Definition buildREMBPacket (b : Buffer) : Buffer * rtcp_packet :=
  let br := bitrate b in
  let br := if SpecFloat.SFltb (LostRate (stats b)) (f32_const 2 100)
            then u64 (f_to_uint 64 oor (f64_mul (f64_of_Z br) (f64_const 109 100)) + 2000)
            else br in
  let br := if SpecFloat.SFltb (f32_const 1 10) (LostRate (stats b))
            then f_to_uint 64 oor
                   (f64_mul (f64_of_Z br)
                     (f64_of_f32 (f32_sub (f32_of_Z 1)
                        (f32_mul (f32_const 1 2) (LostRate (stats b))))))
            else br in
  let br := if maxBitrate b <? br then maxBitrate b else br in
  let br := if br <? 100000 then 100000 else br in
  (b <| stats := (stats b) <| TotalByte := 0 |> |>,
   ReceiverEstimatedMaximumBitrate (f32_of_Z br) [mediaSSRC b]).

(** Delay since the last sender report, in 1/65536 seconds *)
Definition delay_since_sr (b : Buffer) (now : Z) : Z :=
  if negb (lastSRRecv b =? 0) then
    let delayMS := u32 (go_div (i64 (now - lastSRRecv b)) 1000000) in
    Z.lor (u32 (Z.shiftl (delayMS / 1000) 16)) (u32 (((delayMS mod 1000) / 1000) * 65536))
  else 0.

Definition buildReceptionReport (b : Buffer) (now : Z) : Buffer * ReceptionReport :=
  let st := stats b in
  let extMaxSeq := Z.lor (b_cycles b) (maxSeqNo b) in
  let expected := u32 (extMaxSeq - baseSN b + 1) in
  let lost := if ((PacketCount st <? expected) && negb (PacketCount st =? 0))%bool
              then u32 (expected - PacketCount st) else 0 in
  let expectedInterval := u32 (expected - LastExpected st) in
  let receivedInterval := u32 (PacketCount st - LastReceived st) in
  let lostInterval := u32 (expectedInterval - receivedInterval) in
  let st' := st <| LastExpected := expected |> <| LastReceived := PacketCount st |>
                <| LostRate := f32_div (f32_of_Z lostInterval) (f32_of_Z expectedInterval) |> in
  let fracLost := if (negb (expectedInterval =? 0) && (0 <? lostInterval))%bool
                  then u8 (u32 (Z.shiftl lostInterval 8) / expectedInterval) else 0 in
  (b <| stats := st' |>,
   MkReceptionReport (mediaSSRC b) fracLost lost extMaxSeq
     (f_to_uint 32 oor (Jitter st)) (u32 (Z.shiftr (lastSRNTPTime b) 16))
     (delay_since_sr b now)).

Definition getRTCP (b : Buffer) (now : Z) : Buffer * list rtcp_packet :=
  let '(b, rr) := buildReceptionReport b now in
  let pkts := [ReceiverReport (mediaSSRC b) [rr]] in
  if (remb b && negb (twcc b))%bool then
    let '(b, p) := buildREMBPacket b in (b, pkts ++ [p])
  else (b, pkts).
End reports.

Definition SetSenderReportData (b : Buffer) (rtpTime ntpTime now : Z) : Buffer :=
  b <| lastSRRTPTime := rtpTime |> <| lastSRNTPTime := ntpTime |> <| lastSRRecv := now |>.

(** The parameters are copies, so nothing of what is read reaches the
    caller. *)
Definition GetSenderReportData (b : Buffer) (rtpTime ntpTime last : Z) : unit := tt.

(** ** The packet handler *)

(** Lines 279-292: the highest sequence number and the cycles *)
Definition track_sn (b : Buffer) (sn arrival : Z) : go Buffer :=
  if PacketCount (stats b) =? 0 then
    match bucket b with
    | Some k =>
        mret (b <| baseSN := sn |> <| maxSeqNo := sn |>
                <| bucket := Some (k <| headSN := u16 (sn - 1) |>) |>
                <| lastReport := arrival |>)
    | None => Panic
    end
  else if top_bit_clear (u16 (sn - maxSeqNo b)) then
    let b := if sn <? maxSeqNo b then b <| b_cycles := u32 (b_cycles b + 65536) |> else b in
    mret (b <| maxSeqNo := sn |>)
  else mret b.

Definition count_packet (b : Buffer) (n : Z) : Buffer :=
  b <| bitrateHelper := u64 (bitrateHelper b + n) |>
    <| stats := (stats b) <| TotalByte := u64 (TotalByte (stats b) + n) |>
                  <| PacketCount := u32 (PacketCount (stats b) + 1) |> |>.

(** The [onLost] callback that [Bind] installs *)
Definition lost_events (b : Buffer) (l : lost_call) : list buf_event :=
  match l with
  | Some (nacks, askKeyframe) =>
      [Feedback (TransportLayerNack 0 (mediaSSRC b) nacks
                 :: if askKeyframe : bool then [PictureLossIndication 0 (mediaSSRC b)] else [])]
  | None => []
  end.

(** Lines 312-322: the codec's view of the payload; [None] is the early
    return *)
Definition codec_payload (b : Buffer) (payload : bytes) : go (option (option VP8 * bool)) :=
  if decide (mime b = "video/vp8"%string) then
    r ← Helper.Unmarshal vp8_zero (Some payload);
    match r.2 with
    | Some _ => mret None
    | None => mret (Some (Some r.1, IsKeyFrame r.1))
    end
  else if decide (mime b = "video/h64"%string) then
    match isH264Keyframe payload with
    | Some k => k ← k; mret (Some (None, k))
    | None => Panic
    end
  else mret (Some (None, false)).

(** Lines 325-339: the first 25 packets *)
Definition probe (b : Buffer) (sn : Z) (vp8 : option VP8) : Buffer :=
  if minPacketProbe b <? 25 then
    let b := if sn <? baseSN b then b <| baseSN := sn |> else b in
    let b := match vp8 with
             | Some pld => if maxTemporalLayer b <? TID pld
                           then b <| maxTemporalLayer := TID pld |> else b
             | None => b
             end in
    b <| minPacketProbe := minPacketProbe b + 1 |>
  else b.

(** Lines 346-368: latest timestamp, transit time and jitter *)
Definition time_stats (b : Buffer) (ts arrival : Z) : Buffer :=
  let b := if ((latestTimestampTime b =? 0) || IsLaterTimestamp ts (latestTimestamp b))%bool
           then b <| latestTimestamp := ts |> <| latestTimestampTime := arrival |> else b in
  let arr := u32 (i64 (go_div arrival 1000000 * (clockRate b / 1000))) in
  let transit := u32 (arr - ts) in
  let b := if negb (lastTransit b =? 0) then
             let d := i32 (u32 (transit - lastTransit b)) in
             let d := if d <? 0 then i32 (- d) else d in
             let j := Jitter (stats b) in
             b <| stats := (stats b) <| Jitter :=
                 f64_add j (f64_div (f64_sub (f64_of_Z d) j) (f64_of_Z 16)) |> |>
           else b in
  b <| lastTransit := transit |>.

BRIEF:
Using the listing above, report each line that mentions the word "maxTemporalLayer".

ANSWER:
             | Some pld => if maxTemporalLayer b <? TID pld
                           then b <| maxTemporalLayer := TID pld |> else b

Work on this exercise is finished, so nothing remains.